------ Records provided ------

(* ===== verification/Hiredis.v ===== *)
(** * Replies and disconnections: src/hiredis/async.c

    A context keeps the callbacks of the commands it sent in a queue and gives each
    reply to the callback at its head; channel messages go to the callback of their
    channel. Disconnecting is deferred while a callback runs or replies are due, and
    freeing a context answers every callback left with a [NULL] reply. A callback may
    itself disconnect (a command for another database owns its connection), so the
    functions are given the disconnection the callbacks use, and the knot is tied
    with a bound on that nesting.

    The event loop's hooks are not modelled: which of the functions at the end of
    the file runs next, and what the socket delivers, is the input of a step. RESP3
    push replies are not modelled, the server never asks for RESP3; a dictionary of
    subscriptions is walked in the order the channels were added, where the hash
    table has its own. *)
From S2P Require Import Prelude Types Http Uri World Pool Cmd Msgpack Format.

Local Open Scope Z_scope.

Module Hiredis.
Import Http Uri World Pool Cmd Msgpack Format.

Section Async.
Context `{Packer}.

Section Level.
Context `{AsyncDisconnect}.

Definition __redisRunCallback (ac : loc) (cb : redis_cb) (reply : option redisReply) : M unit :=
  match cb with
  | CB_NULL => skip
  | _ =>
      upd_ac ac (set_ac_in_callback true) ;;
      run_cb cb reply ;;
      upd_ac ac (set_ac_in_callback false)
  end.

(** [__redisShiftCallback] on the queue of replies. *)
Definition shift_reply (ac : loc) : M (option redis_cb) :=
  x ← get_ac ac;
  match ac_replies x with
  | [] => mret None
  | cb :: q => put_ac ac (set_ac_replies q x) ;; mret (Some cb)
  end.

Definition shift_invalid (ac : loc) : M (option redis_cb) :=
  x ← get_ac ac;
  match ac_sub_invalid x with
  | [] => mret None
  | cb :: q => put_ac ac (set_ac_sub_invalid q x) ;; mret (Some cb)
  end.

(** [while(__redisShiftCallback(list, &cb) == REDIS_OK) __redisRunCallback(ac, &cb,
    NULL)]: no callback sends on a context that is being freed, so the length of the
    queue bounds the turns. *)
Fixpoint fail_all (shift : M (option redis_cb)) (fuel : nat) (ac : loc) : M unit :=
  cb ← shift;
  match cb, fuel with
  | None, _ => skip
  | Some cb, S f => __redisRunCallback ac cb None ;; fail_all shift f ac
  | Some _, O => fail OutOfFuel
  end.

Fixpoint run_subscriptions (ac : loc) (d : list (bytes * (redis_cb * Z))) : M unit :=
  match d with
  | [] => skip
  | (_, (cb, _)) :: d' => __redisRunCallback ac cb None ;; run_subscriptions ac d'
  end.

Definition __redisAsyncFree (ac : loc) : M unit :=
  x ← get_ac ac;
  fail_all (shift_reply ac) (length (ac_replies x)) ac ;;
  x ← get_ac ac;
  fail_all (shift_invalid ac) (length (ac_sub_invalid x)) ac ;;
  x ← get_ac ac;
  run_subscriptions ac (ac_sub_channels x) ;;
  x ← get_ac ac;
  run_subscriptions ac (ac_sub_patterns x) ;;
  x ← get_ac ac;
  when (ac_connected x)
    (pool_on_disconnect ac (ac_freeing x || bool_decide (ac_err x = None))) ;;
  del_ac ac.

Definition redisAsyncFree (ac : loc) : M unit :=
  upd_ac ac (set_ac_freeing true) ;;
  x ← get_ac ac;
  when (negb (ac_in_callback x)) (__redisAsyncFree ac).

Definition __redisAsyncDisconnect (ac : loc) : M unit :=
  x ← get_ac ac;
  match ac_err x with
  | None =>
      cb ← shift_reply ac;
      match cb with None => skip | Some _ => fail AssertFailed end
  | Some _ => put_ac ac (set_ac_disconnecting true x)
  end ;;
  __redisAsyncFree ac.

Definition redisAsyncDisconnect_step (ac : loc) : M unit :=
  upd_ac ac (set_ac_disconnecting true) ;;
  x ← get_ac ac;
  when (negb (ac_in_callback x) && bool_decide (ac_replies x = [])) (__redisAsyncDisconnect ac).

(** [dictDelete]. *)
Definition dict_delete (d : list (bytes * (redis_cb * Z))) (k : bytes) : list (bytes * (redis_cb * Z)) :=
  filter (fun e => bytes_eqb e.1 k = false) d.

(** The part of [__redisGetSubscribeCallback] for a callback that was found: the
    new count of pending subscriptions, and the removal of the channel. *)
Definition subscription_update (x : redis_ctx) (pvariant : bool) (what channel : bytes) (cb : redis_cb)
  (pending : Z) (element : list redisReply) : M redis_ctx :=
  let d := if pvariant then ac_sub_patterns x else ac_sub_channels x in
  let set_d d := if pvariant then set_ac_sub_patterns d x else set_ac_sub_channels d x in
  let pending := if strcasecmp_eq what (lit "subscribe") then pending - 1 else pending in
  let d := dict_replace d channel (cb, pending) in
  if strcasecmp_eq what (lit "unsubscribe") then
    let x := set_d (if pending =? 0 then dict_delete d channel else d) in
    match element !! 2%nat with
    | Some (REPLY_INTEGER n) =>
        mret (if (n =? 0) && bool_decide (ac_sub_channels x = []) && bool_decide (ac_sub_patterns x = [])
              then set_ac_subscribed false x else x)
    | Some _ => fail AssertFailed
    | None => fail OutOfBounds
    end
  else mret (set_d d).

(** [dstcb] keeps its value when there is no callback for the channel. *)
Definition __redisGetSubscribeCallback (ac : loc) (reply : redisReply) (dstcb : redis_cb) : M redis_cb :=
  match reply with
  | REPLY_ARRAY element =>
      match element with
      | REPLY_STRING stype :: REPLY_STRING sname :: _ =>
          x ← get_ac ac;
          let pvariant := Byte.eqb (tolower (default x00 (head stype))) x70 in
          let what := if pvariant then tail stype else stype in
          let d := if pvariant then ac_sub_patterns x else ac_sub_channels x in
          match dict_find d sname with
          | Some (cb, pending) =>
              x ← subscription_update x pvariant what sname cb pending element;
              put_ac ac x ;;
              mret cb
          | None => mret dstcb
          end
      | _ => fail AssertFailed
      end
  | _ => cb ← shift_invalid ac; mret (default dstcb cb)
  end.

(** The loop of [redisProcessCallbacks] over the replies the reader holds; [ended]
    is what [redisGetReply] answers after them: no reply ([None]) or an error. The
    variable [cb] keeps its value from one turn to the next. *)
Fixpoint process_loop (ac : loc) (cb : redis_cb) (replies : list redisReply) (ended : option bytes) : M unit :=
  x ← get_ac ac;
  match replies with
  | [] =>
      match ended with
      | None =>
          if ac_disconnecting x && bool_decide (ac_obuf x = []) && bool_decide (ac_replies x = [])
          then __redisAsyncDisconnect ac
          else when (ac_monitoring x) (put_ac ac (set_ac_replies (ac_replies x ++ [cb]) x))
      | Some e => put_ac ac (set_ac_err (Some e) x) ;; __redisAsyncDisconnect ac
      end
  | r :: rest =>
      let deliver (cb : redis_cb) : M unit :=
        match cb with
        | CB_NULL => process_loop ac cb rest ended
        | _ =>
            __redisRunCallback ac cb (Some r) ;;
            x ← get_ac ac;
            if ac_freeing x then __redisAsyncFree ac else process_loop ac cb rest ended
        end in
      shifted ← shift_reply ac;
      match shifted with
      | Some cb => deliver cb
      | None =>
          match r with
          | REPLY_ERROR s => put_ac ac (set_ac_err (Some s) x) ;; __redisAsyncDisconnect ac
          | _ =>
              if negb (ac_subscribed x || ac_monitoring x) then fail AssertFailed
              else if ac_subscribed x then cb ← __redisGetSubscribeCallback ac r cb; deliver cb
              else deliver cb
          end
      end
  end.

Definition redisProcessCallbacks (ac : loc) (replies : list redisReply) (ended : option bytes) : M unit :=
  process_loop ac CB_NULL replies ended.

(** ** Events of a connection *)

(** What [connect(2)] turns out to have done: still in progress, established, or
    failed. *)
Inductive connect_status := ConnectPending | ConnectDone | ConnectFailed (errstr : bytes).

Definition __redisAsyncHandleConnectFailure (ac : loc) : M unit :=
  pool_on_connect ac false ;; __redisAsyncDisconnect ac.

(** Whether the context can go on to read or write. *)
Definition __redisAsyncHandleConnect (ac : loc) (s : connect_status) : M bool :=
  match s with
  | ConnectFailed e =>
      upd_ac ac (set_ac_err (Some e)) ;;
      __redisAsyncHandleConnectFailure ac ;;
      mret false
  | ConnectDone => pool_on_connect ac true ;; upd_ac ac (set_ac_connected true) ;; mret true
  | ConnectPending => mret false
  end.

Definition handle_connected (ac : loc) (s : connect_status) (k : M unit) : M unit :=
  x ← get_ac ac;
  if ac_connected x then k
  else ok ← __redisAsyncHandleConnect ac s; when ok k.

(** [redisAsyncRead]: the socket delivers replies, or an error. *)
Definition redisAsyncRead (ac : loc) (input : bytes + (list redisReply * option bytes)) : M unit :=
  match input with
  | inl e => upd_ac ac (set_ac_err (Some e)) ;; __redisAsyncDisconnect ac
  | inr (replies, ended) => redisProcessCallbacks ac replies ended
  end.

Definition redisAsyncHandleRead (ac : loc) (s : connect_status) (input : bytes + (list redisReply * option bytes))
  : M unit := handle_connected ac s (redisAsyncRead ac input).

(** [redisAsyncWrite]: the socket takes the first [n] commands of the output buffer
    (which is kept as commands, not bytes), or fails. *)
Definition redisAsyncWrite (ac : loc) (output : bytes + nat) : M unit :=
  match output with
  | inl e => upd_ac ac (set_ac_err (Some e)) ;; __redisAsyncDisconnect ac
  | inr n => upd_ac ac (fun x => set_ac_obuf (drop n (ac_obuf x)) x)
  end.

Definition redisAsyncHandleWrite (ac : loc) (s : connect_status) (output : bytes + nat) : M unit :=
  handle_connected ac s (redisAsyncWrite ac output).

End Level.

(** ** The knot *)

Fixpoint disconnect_at (depth : nat) : AsyncDisconnect :=
  match depth with
  | O => fun _ => fail OutOfFuel
  | S d => @redisAsyncDisconnect_step (disconnect_at d)
  end.

(** A callback that runs while its context is freed disconnects at most that
    context, which is then only marked: two levels are enough, see
    [disconnect_in_callback]. *)
#[export] Instance hiredis_disconnect : AsyncDisconnect := disconnect_at 3.

End Async.

End Hiredis.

------

In the listing above, find the line containing "Definition redisProcessCallbacks (ac" and the line containing "Inductive connect_status := ConnectPending", then repeat those two lines and everything between them exactly.

Definition redisProcessCallbacks (ac : loc) (replies : list redisReply) (ended : option bytes) : M unit :=
  process_loop ac CB_NULL replies ended.

(** ** Events of a connection *)

(** What [connect(2)] turns out to have done: still in progress, established, or
    failed. *)
Inductive connect_status := ConnectPending | ConnectDone | ConnectFailed (errstr : bytes).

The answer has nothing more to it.